__Task goal__.
Please copy, exactly as they appear below, the lines from the one containing "Definition catch_zod (generic" through the one containing "is_expiresAt := expiresAt".

[Data extracted from a collection]

*** Block opens ***

(** [process.env.X || fallback] *)
Definition env_or (x : option string) (fallback : string) : string :=
  match x with
  | Some s => if String.eqb s EmptyString then fallback else s
  | None => fallback
  end.

(** The cookie options every login uses. *)
Definition auth_cookie_options (env : Env) : CookieOptions :=
  {| httpOnly := true;
     secure := bool_decide (NODE_ENV env = Some "production");
     sameSite := "strict";
     maxAge := 24 * 60 * 60 * 1000 |}.

(** A route handler: the outer [try { ... } catch (error) { ... }] turns
    every exception into a response. *)
Definition Handler := Env → World → Res * World.

Definition handle (body : M Res) (on_error : Exn → Res) : Handler :=
  λ env w,
    match body env w with
    | (inl e, w') => (on_error e, w')
    | (inr r, w') => (r, w')
    end.

(** The [catch] of the handlers that validate a body.  The 400 body also
    carries zod's issue list under [errors]; its content is not modelled. *)
Definition catch_zod (generic : string) (e : Exn) : Res :=
  match e with
  | ZodError => json 400 (VObj (obj [ ("message", VStr "Validation error") ]))
  | _ => json 500 (message generic)
  end.

End Http.
Import Http.

Notation "'let*' x ':=' m 'in' k" := (bind m (λ x, k))
  (at level 10, x pattern, m at level 100, k at level 200).

(* ===================================================================== *)
(** ** The route handlers of [src/server/routes.ts] *)
(* ===================================================================== *)

Module Routes.
Section RoutesHandlers.

(** [insertAgentSchema] of the shared schema module, in the version these
    routes were written against (it also admits [externalId]). *)
Variable insertAgentSchema : ZSchema.

Definition login_request (env : Env) (username password : string) : FetchReq :=
  {| fr_url := "https://ai.metqm.com/api/adminportal/get_accesstoken.cfm";
     fr_method := "POST";
     fr_headers := [ ("Content-Type", "application/x-www-form-urlencoded") ];
     fr_body :=
       [ ("grant_type", VStr "password");
         ("username", VStr username);
         ("password", VStr password);
         ("client_id", VStr (env_or (CLIENT_ID env) "mywebclient"));
         ("client_secret", VStr (env_or (CLIENT_SECRET env) "mysecretclientpassword"));
         ("scope", VStr "openid profile email") ] |}.

(** The tail shared by every successful login: resolve or create the
    user, create the session, set the cookie, answer. *)
Definition establish_session (username password : string)
    (accessToken refreshToken : JSVal) : M Res :=
  let* found := storage_read (getUserByUsername username) in
  let* user :=
    match found with
    | Some user => ret user
    | None => storage_run (createUser {| iu_username := username; iu_password := password |})
    end in
  let* env := ask in
  let* now := date_now in
  let expiresAt := plus_hours env now 24 in
  let* _ := storage_createSession
              {| is_userId := user_id user;
                 is_accessToken := accessToken;
                 is_refreshToken := js_or refreshToken VNull;
                 is_expiresAt := expiresAt |} in
  ret (with_cookie "auth_token" accessToken (auth_cookie_options env)
         (json 200 (VObj (obj
            [ ("success", VBool true);
              ("message", VStr "Login successful");
              ("user", VObj (obj [ ("id", VNum (user_id user));
                                   ("username", VStr (user_username user)) ])) ])))).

*** Block closes ***

__Answer box__.
Definition catch_zod (generic : string) (e : Exn) : Res :=
  match e with
  | ZodError => json 400 (VObj (obj [ ("message", VStr "Validation error") ]))
  | _ => json 500 (message generic)
  end.

End Http.
Import Http.

Notation "'let*' x ':=' m 'in' k" := (bind m (λ x, k))
  (at level 10, x pattern, m at level 100, k at level 200).

(* ===================================================================== *)
(** ** The route handlers of [src/server/routes.ts] *)
(* ===================================================================== *)

Module Routes.
Section RoutesHandlers.

(** [insertAgentSchema] of the shared schema module, in the version these
    routes were written against (it also admits [externalId]). *)
Variable insertAgentSchema : ZSchema.

Definition login_request (env : Env) (username password : string) : FetchReq :=
  {| fr_url := "https://ai.metqm.com/api/adminportal/get_accesstoken.cfm";
     fr_method := "POST";
     fr_headers := [ ("Content-Type", "application/x-www-form-urlencoded") ];
     fr_body :=
       [ ("grant_type", VStr "password");
         ("username", VStr username);
         ("password", VStr password);
         ("client_id", VStr (env_or (CLIENT_ID env) "mywebclient"));
         ("client_secret", VStr (env_or (CLIENT_SECRET env) "mysecretclientpassword"));
         ("scope", VStr "openid profile email") ] |}.

(** The tail shared by every successful login: resolve or create the
    user, create the session, set the cookie, answer. *)
Definition establish_session (username password : string)
    (accessToken refreshToken : JSVal) : M Res :=
  let* found := storage_read (getUserByUsername username) in
  let* user :=
    match found with
    | Some user => ret user
    | None => storage_run (createUser {| iu_username := username; iu_password := password |})
    end in
  let* env := ask in
  let* now := date_now in
  let expiresAt := plus_hours env now 24 in
  let* _ := storage_createSession
              {| is_userId := user_id user;
                 is_accessToken := accessToken;
                 is_refreshToken := js_or refreshToken VNull;
                 is_expiresAt := expiresAt |} in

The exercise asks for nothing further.